Assignment ▸ Every line that holds the word "given" needs to be copied from the data below.

Data in this exercise ▸
(* ===== verification/DpcFacts.v ===== *)
(** * The queue of deferred procedure calls: what [dpc_queue] does *)
From S2P Require Import Prelude ThreadDefs Ring ThreadFacts Sched SchedFacts SchedCorrect ThreadApi ThreadApiFacts Examples.

(** The queue that starts at [p]: its DPCs, in order. *)
Fixpoint dpc_chain (D : gmap nat DPC) (p : ptr) (l : list nat) : Prop :=
  match l with
  | [] => p = None
  | i :: l => p = Some i /\ exists d, D !! i = Some d /\ dpc_chain D (NextDPC d) l
  end.

Definition dpc_prio (D : gmap nat DPC) (i : nat) : Z := default 0 (DpcPriority <$> D !! i).

(** Insertion behind all that are at least as urgent. *)
Fixpoint insert_dpc (D : gmap nat DPC) (i : nat) (l : list nat) : list nat :=
  match l with
  | [] => [i]
  | j :: l => if dpc_prio D j <? dpc_prio D i then i :: j :: l else j :: insert_dpc D i l
  end.

(** The first two are at least as urgent as [i]. *)
Definition behind_two (D : gmap nat DPC) (i : nat) (l : list nat) : bool :=
  match l with
  | h :: n :: _ => (dpc_prio D i <=? dpc_prio D h) && (dpc_prio D i <=? dpc_prio D n)
  | _ => false
  end.

Lemma chain_insert D p l i d : i ∉ l -> dpc_chain (<[i := d]> D) p l <-> dpc_chain D p l.
Proof.
  revert p. induction l as [|j l IH]; intros p Hi; [done|]. apply not_elem_of_cons in Hi as [Hne Hi]. cbn.
  rewrite lookup_insert_ne by done. split; intros (-> & dj & Hj & Hc); (split; [done|]); exists dj; split; try done; by apply IH.
Qed.

Section queue.
Context (w : world) (b : PROCESSOR) (i : nat) (d : DPC) (l : list nat).
Local Abbreviation p := (cpu w).
Context (Hb : Processors w !! p = Some b) (Hi : Dpcs w !! i = Some d) (Hil : i ∉ l) (Hnd : NoDup l).

Lemma dpc_get_run {A B} (F : DPC -> A) (v : world) j dj (k : A -> K B) :
  Dpcs v !! j = Some dj -> bind (dpc_get (Some j) F) k v = k (F dj) v.
Proof. intros H. unfold bind, dpc_get. cbn. by rewrite H. Qed.
Lemma dpc_upd_end f (v : world) j dj :
  Dpcs v !! j = Some dj -> dpc_upd (Some j) f v = Ok tt (v <| Dpcs ::= <[j := f dj]> |>).
Proof. intros H. unfold dpc_upd. by rewrite H. Qed.
Lemma dpc_upd_run {B} f (v : world) j dj (k : unit -> K B) :
  Dpcs v !! j = Some dj -> bind (dpc_upd (Some j) f) k v = k tt (v <| Dpcs ::= <[j := f dj]> |>).
Proof. intros H. unfold bind. by rewrite (dpc_upd_end f v j dj H). Qed.

Lemma dpc_prio_lookup D j dj : D !! j = Some dj -> dpc_prio D j = DpcPriority dj.
Proof. intros H. unfold dpc_prio. by rewrite H. Qed.

(** The search loop looks at the same pair in every round. *)
Lemma insert_loop_stuck fuel h n dh dn :
  Dpcs w !! h = Some dh -> NextDPC dh = Some n -> Dpcs w !! n = Some dn -> DpcPriority d <= DpcPriority dn ->
  dpc_insert_loop fuel (Some h) (Some i) w = Diverge.
Proof.
  intros Hh Hn Hdn Hp. induction fuel as [|fuel IH]; [done|]. cbn [dpc_insert_loop].
  rewrite (dpc_get_run _ _ _ _ _ Hh), Hn. norm. rewrite (dpc_get_run _ _ _ _ _ Hdn), (dpc_get_run _ _ _ _ _ Hi).
  by rewrite (proj2 (Z.ltb_ge _ _)).
Qed.

(** The DPCs with [i] behind the head [h]. *)
Definition after_head (h : nat) (dh : DPC) : gmap nat DPC :=
  <[h := dh <| NextDPC := Some i |>]> (<[i := d <| NextDPC := NextDPC dh |>]> (Dpcs w)).

(** It stops when the head is alone or the second is less urgent. *)
Lemma insert_loop_after fuel h dh : h <> i -> NextDPC d = None -> Dpcs w !! h = Some dh -> (0 < fuel)%nat ->
  (forall n, NextDPC dh = Some n -> exists dn, Dpcs w !! n = Some dn /\ DpcPriority dn < DpcPriority d) ->
  dpc_insert_loop fuel (Some h) (Some i) w = Ok tt (w <| Dpcs := after_head h dh |>).
Proof.
  intros Hne Hnx Hh Hf Hn. destruct fuel as [|fuel]; [lia|]. cbn [dpc_insert_loop]. rewrite (dpc_get_run _ _ _ _ _ Hh).
  unfold after_head. destruct (NextDPC dh) as [n|] eqn:En.
  - destruct (Hn n eq_refl) as (dn & Hdn & Hlt). norm. rewrite (dpc_get_run _ _ _ _ _ Hdn), (dpc_get_run _ _ _ _ _ Hi).
    rewrite (proj2 (Z.ltb_lt _ _)) by lia. rewrite (dpc_upd_run _ _ _ _ _ Hi).
    rewrite (dpc_upd_end _ _ h dh) by (cbn; by rewrite lookup_insert_ne). by destruct w.
  - rewrite (dpc_upd_end _ _ _ _ Hh). assert (d <| NextDPC := None |> = d) as -> by (destruct d; cbn in *; by rewrite Hnx).
    rewrite (insert_id (Dpcs w) i d Hi). by destruct w.
Qed.

Lemma after_head_chain h dh l' : h <> i -> h ∉ l' -> i ∉ l' -> dpc_chain (Dpcs w) (NextDPC dh) l' ->
  dpc_chain (after_head h dh) (Some h) (h :: i :: l').
Proof.
  intros Hne Hh Hi' Hc. unfold after_head. split; [done|]. eexists. split; [apply lookup_insert_eq|]. split; [done|].
  eexists. split; [rewrite lookup_insert_ne by done; apply lookup_insert_eq|]. cbn. by rewrite !chain_insert.
Qed.

(** Linking [i] in: stuck, or in its place. *)
Lemma dpc_link_spec fuel : NextDPC d = None -> dpc_chain (Dpcs w) (DPCList b) l -> (0 < fuel)%nat ->
  if behind_two (Dpcs w) i l then dpc_link fuel p (Some i) w = Diverge
  else exists D' q, dpc_link fuel p (Some i) w = Ok tt (w <| Dpcs := D' |> <| Processors ::= alter (set DPCList (fun _ => q)) p |>) /\
    dpc_chain D' q (insert_dpc (Dpcs w) i l) /\ (exists d', D' !! i = Some d' /\ d' <| NextDPC := None |> = d).
Proof.
  intros Hnx Hc Hf. assert (d <| NextDPC := None |> = d) as Hd by (destruct d; cbn in *; by rewrite Hnx).
  unfold dpc_link. rewrite (pr_get_run _ _ _ _ _ Hb). destruct l as [|h l']; cbn [dpc_chain behind_two insert_dpc] in *.
  { rewrite Hc, pr_upd_end by eauto. exists (Dpcs w), (Some i). split; [by destruct w|]. cbn. split; [|by exists d]. split; [done|]. by exists d. }
  destruct Hc as (Hhead & dh & Hh & Hc). apply not_elem_of_cons in Hil as [Hih Hil']. apply NoDup_cons in Hnd as [Hhl Hnd'].
  rewrite Hhead, (dpc_get_run _ _ _ _ _ Hh), (dpc_get_run _ _ _ _ _ Hi), (dpc_prio_lookup _ _ _ Hh), (dpc_prio_lookup _ _ _ Hi).
  destruct (Z.ltb_spec (DpcPriority dh) (DpcPriority d)) as [Hlt|Hge].
  - rewrite (proj2 (Z.leb_gt _ _)) by lia. assert (match l' with n :: _ => false && (DpcPriority d <=? dpc_prio (Dpcs w) n) | [] => false end = false) as -> by (by destruct l').
    rewrite (dpc_upd_run _ _ _ _ _ Hi), pr_upd_end by (cbn; eauto).
    exists (<[i := d <| NextDPC := Some h |>]> (Dpcs w)), (Some i). split; [by destruct w|].
    split; [|exists (d <| NextDPC := Some h |>); by rewrite lookup_insert_eq].
    cbn. split; [done|]. eexists. split; [apply lookup_insert_eq|]. cbn. split; [done|]. exists dh.
    rewrite lookup_insert_ne by done. split; [done|]. by apply chain_insert.
  - assert (forall r, insert_dpc (Dpcs w) i l' = i :: r -> r = l' -> (forall n, NextDPC dh = Some n -> exists dn, Dpcs w !! n = Some dn /\ DpcPriority dn < DpcPriority d) ->
      exists D' q, dpc_insert_loop fuel (Some h) (Some i) w = Ok tt (w <| Dpcs := D' |> <| Processors ::= alter (set DPCList (fun _ => q)) p |>) /\
        dpc_chain D' q (h :: insert_dpc (Dpcs w) i l') /\ (exists d', D' !! i = Some d' /\ d' <| NextDPC := None |> = d)) as Hafter.
    { intros r Er -> Hn. rewrite (insert_loop_after fuel h dh) by done. exists (after_head h dh), (Some h). rewrite Er. split; [|split].
      - destruct w; cbn in *. do 2 f_equal. symmetry. apply (list_alter_self _ _ _ b Hb). destruct b; cbn in *. by rewrite Hhead.
      - by apply after_head_chain.
      - unfold after_head. eexists. split; [rewrite lookup_insert_ne by done; apply lookup_insert_eq|]. by destruct d. }
    rewrite (proj2 (Z.leb_le _ _)) by lia. cbn [andb]. destruct l' as [|n l'']; [apply (Hafter []); [done|done|by cbn in Hc; rewrite Hc]|].
    cbn [dpc_chain] in Hc. destruct Hc as (Hnext & dn & Hdn & Hc). rewrite (dpc_prio_lookup _ _ _ Hdn).
    destruct (Z.leb_spec (DpcPriority d) (DpcPriority dn)) as [Hle|Hgt]; [by apply (insert_loop_stuck fuel h n dh dn)|].
    apply (Hafter (n :: l'')); [|done|rewrite Hnext; intros ? [= <-]; by exists dn].
    cbn. rewrite (dpc_prio_lookup _ _ _ Hdn), (dpc_prio_lookup _ _ _ Hi). by rewrite (proj2 (Z.ltb_lt _ _)).
Qed.
End queue.

(** ** The whole call *)

Lemma dpc_prio_insert D i d d' j : D !! i = Some d -> DpcPriority d' = DpcPriority d -> dpc_prio (<[i := d']> D) j = dpc_prio D j.
Proof.
  intros Hi E. unfold dpc_prio. destruct (decide (j = i)) as [->|Hne]; [by rewrite lookup_insert_eq, Hi; cbn; rewrite E|by rewrite lookup_insert_ne].
Qed.
Lemma insert_dpc_ext D D' i l : (forall j, dpc_prio D' j = dpc_prio D j) -> insert_dpc D' i l = insert_dpc D i l /\ behind_two D' i l = behind_two D i l.
Proof.
  intros H. split.
  - induction l as [|j l IH]; [done|]. cbn. by rewrite !H, IH.
  - destruct l as [|h [|n l]]; [done|done|]. cbn. by rewrite !H.
Qed.

(** The DPC with its parameters, marked as queued. *)
Definition loaded (d : DPC) (p1 p2 p3 : Z) : DPC :=
  d <| Param1 := p1 |> <| Param2 := p2 |> <| Param3 := p3 |> <| Queued := 1 |>.

Section call.
Context (w : world) (b : PROCESSOR) (c : CPU) (i : nat) (d : DPC) (l : list nat) (fuel : nat) (p1 p2 p3 : Z).
Local Abbreviation p := (cpu w).
Context (Hb : Processors w !! p = Some b) (HI : 0 <= Irq b < 256) (Hc : Cpus w !! p = Some c) (Hf : (0 < fuel)%nat).
Context (Hl1 : LThreadList ∉ held w) (Hl2 : ProcessingDPC b = 0 -> LDpc p ∉ held w).
Context (Hi : Dpcs w !! i = Some d) (Hq : Queued d = 0) (Hnx : NextDPC d = None).
Context (Hch : dpc_chain (Dpcs w) (DPCList b) l) (Hil : i ∉ l) (Hnd : NoDup l).

(** The locks held inside the call. *)
Definition dpc_locks : gset lockid :=
  (if ProcessingDPC b =? 0 then {[ LDpc p ]} else ∅) ∪ ({[ LThreadList ]} ∪ held w).

(** The world when the DPC is linked in. *)
Definition inside : world :=
  w <| Processors ::= alter (set Irq (fun _ => 2)) p |> <| held := dpc_locks |> <| Dpcs ::= <[i := loaded d p1 p2 p3]> |>.

Lemma enter_dpc {B} (k : Z -> K B) :
  (irql <- thread_spinlock LThreadList ;; processing <- pr_get p ProcessingDPC ;;
   when (processing =? 0) (lock (LDpc p)) ;; k irql) w =
  k (Irq b) (w <| Processors ::= alter (set Irq (fun _ => 2)) p |> <| held := dpc_locks |>).
Proof.
  unfold thread_spinlock. norm. rewrite (raise_irql_run w b c Hb Hc). norm. unfold lock at 1. unfold bind at 1.
  cbn [held set]. rewrite decide_False by exact Hl1. cbn beta iota. rt.
  rewrite (pr_get_run _ _ _ (b <| Irq := 2 |>)) by exact (lookup_alter_eq_Some _ _ _ _ Hb).
  change (ProcessingDPC (b <| Irq := 2 |>)) with (ProcessingDPC b). unfold dpc_locks.
  destruct (Z.eqb_spec (ProcessingDPC b) 0) as [E|E]; cbn [when].
  - unfold lock, bind at 1. cbn [held set].
    rewrite decide_False by (rewrite not_elem_of_union, not_elem_of_singleton; split; [done|by apply Hl2]). by destruct w.
  - norm. rt. destruct w; cbn. by rewrite (left_id_L ∅ (∪)).
Qed.

(** Leaving: the locks are as before, and the level. *)
Lemma leave_dpc D' q :
  (processing2 <- pr_get p ProcessingDPC ;; when (processing2 =? 0) (unlock (LDpc p)) ;; thread_unlock LThreadList (Irq b) ;; ret 1)
    (inside <| Dpcs := D' |> <| Processors ::= alter (set DPCList (fun _ => q)) p |>) =
  Ok 1 (w <| Dpcs := D' |> <| Processors ::= alter (set DPCList (fun _ => q)) p |>).
Proof.
  set (b2 := b <| Irq := 2 |> <| DPCList := q |>).
  assert (Processors (inside <| Dpcs := D' |> <| Processors ::= alter (set DPCList (fun _ => q)) p |>) !! p = Some b2) as Hb2
    by exact (lookup_alter_eq_Some _ _ _ _ (lookup_alter_eq_Some _ _ _ _ Hb)).
  rewrite (pr_get_run _ _ _ b2 _ Hb2). change (ProcessingDPC b2) with (ProcessingDPC b).
  assert (forall h, h = {[LThreadList]} ∪ held w ->
    (thread_unlock LThreadList (Irq b) ;; ret 1) (inside <| Dpcs := D' |> <| Processors ::= alter (set DPCList (fun _ => q)) p |> <| held := h |>) =
    Ok 1 (w <| Dpcs := D' |> <| Processors ::= alter (set DPCList (fun _ => q)) p |>)) as Hrest.
  { intros h ->. unfold thread_unlock, unlock. norm. md. norm.
    match goal with |- bind (thread_lower_irql _) _ ?v = _ => rewrite (lower_irql_run v b2 c Hb2 Hc) end. rt. f_equal.
    assert (({[LThreadList]} ∪ held w) ∖ {[LThreadList]} = held w) as Hh by set_solver.
    cbn. f_equal; [|exact Hh].
    rewrite !list_alter_twice. apply (list_alter_at _ _ _ _ b Hb). cbn. rewrite u8_small by done. by destruct b. }
  assert (forall v, v = inside <| Dpcs := D' |> <| Processors ::= alter (set DPCList (fun _ => q)) p |> <| held := {[LThreadList]} ∪ held w |> ->
    (thread_unlock LThreadList (Irq b) ;; ret 1) v = Ok 1 (w <| Dpcs := D' |> <| Processors ::= alter (set DPCList (fun _ => q)) p |>)) as Hgo
    by (intros v ->; by apply Hrest).
  destruct (Z.eqb_spec (ProcessingDPC b) 0) as [E|E]; cbn [when].
  - unfold unlock at 1. md. apply Hgo. assert (held inside ∖ {[LDpc p]} = {[LThreadList]} ∪ held w) as Hh.
    { cbn. unfold dpc_locks. rewrite E. specialize (Hl2 E). cbn. set_solver. }
    cbn in Hh |- *. f_equal. exact Hh.
  - rt. apply Hgo. assert (held inside = {[LThreadList]} ∪ held w) as Hh
      by (cbn; unfold dpc_locks; rewrite (proj2 (Z.eqb_neq _ _)) by done; set_solver).
    cbn in Hh |- *. f_equal. exact Hh.
Qed.

(** C32: queueing a deferred call.  On a processor whose queue is [l], a DPC that
    is not queued yet is given its parameters and put behind all entries at
    least as urgent and before the rest, locks and interrupt level are given
    back and the call returns 1, unless the first two entries are both at
    least as urgent as it: then the search for its place does not end, and the
    processor spins with the thread list locked. *)
Theorem dpc_queue_spec :
  if behind_two (Dpcs w) i l then dpc_queue fuel (Some i) p1 p2 p3 w = Diverge
  else exists w' b', dpc_queue fuel (Some i) p1 p2 p3 w = Ok 1 w' /\
    Processors w' !! p = Some b' /\ dpc_chain (Dpcs w') (DPCList b') (insert_dpc (Dpcs w) i l) /\
    Irq b' = Irq b /\ held w' = held w /\
    exists d', Dpcs w' !! i = Some d' /\ d' <| NextDPC := None |> = loaded d p1 p2 p3.
Proof.
  destruct (insert_dpc_ext (Dpcs w) (Dpcs inside) i l) as [E1 E2]; [intros j; by apply (dpc_prio_insert _ _ d)|].
  assert (Processors inside !! cpu inside = Some (b <| Irq := 2 |>)) as Hb2 by exact (lookup_alter_eq_Some _ _ _ _ Hb).
  pose proof (dpc_link_spec inside (b <| Irq := 2 |>) i (loaded d p1 p2 p3) l Hb2 ltac:(apply lookup_insert_eq)
    Hil Hnd fuel Hnx ltac:(by apply chain_insert) Hf) as Hlink. rewrite E1, E2 in Hlink. change (cpu inside) with p in Hlink.
  unfold dpc_queue, thread_get_processor_block. gt. rewrite enter_dpc. rewrite (dpc_get_run _ _ i d) by exact Hi. rewrite Hq. change (0 =? 0) with true. cbn iota. norm.
  rewrite (dpc_upd_run _ _ i d) by exact Hi. do 3 (norm; erewrite dpc_upd_run by apply lookup_insert_eq). norm.
  match goal with |- context [bind (dpc_link _ _ _) _ ?v] => replace v with inside by (unfold inside; cbn; by rewrite !insert_insert_eq) end.
  destruct (behind_two (Dpcs w) i l).
  - unfold bind at 1. by rewrite Hlink.
  - destruct Hlink as (D' & q & E & Hc' & d' & Hd' & Hdd). rewrite (bind_ok _ _ _ _ _ E). norm. rt. rewrite leave_dpc.
    eexists _, (b <| DPCList := q |>). split; [reflexivity|]. split; [exact (lookup_alter_eq_Some _ _ _ _ Hb)|].
    split; [exact Hc'|]. split; [done|]. split; [done|]. exists d'. split; [exact Hd'|exact Hdd].
Qed.
End call.

(** ** On the demo machine *)

(** A medium and a high call are queued; a low one comes. *)
Definition dpc_block : PROCESSOR := demo_block <| DPCList := Some 1%nat |>.
Definition demo_dpcs : world := demo <| Processors := [dpc_block] |>
  <| Dpcs := {[ 0%nat := mkDPC 0 0 0 0 DPC_PRIORITY_LOW None 0; 1%nat := mkDPC 0x100 0 0 0 DPC_PRIORITY_HIGH (Some 2%nat) 1;
                2%nat := mkDPC 0x200 0 0 0 DPC_PRIORITY_MEDIUM None 1 ]} |>.

Lemma demo_dpc_chain : dpc_chain (Dpcs demo_dpcs) (DPCList dpc_block) [1; 2]%nat.
Proof. split; [done|]. eexists. split; [reflexivity|]. split; [done|]. eexists. split; [reflexivity|done]. Qed.

Lemma dpc_queue_spec_demo : dpc_queue 1000 (Some 0%nat) 1 2 3 demo_dpcs = Diverge.
Proof.
  apply (dpc_queue_spec demo_dpcs dpc_block demo_cpu 0 (mkDPC 0 0 0 0 DPC_PRIORITY_LOW None 0) [1; 2]%nat 1000 1 2 3);
    [reflexivity|vm_compute; split; congruence|reflexivity|lia|set_solver|intros _; set_solver|reflexivity..|apply demo_dpc_chain|set_solver|
     repeat constructor; set_solver].
Defined.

Exercise response ▸
    is not queued yet is given its parameters and put behind all entries at
    least as urgent and before the rest, locks and interrupt level are given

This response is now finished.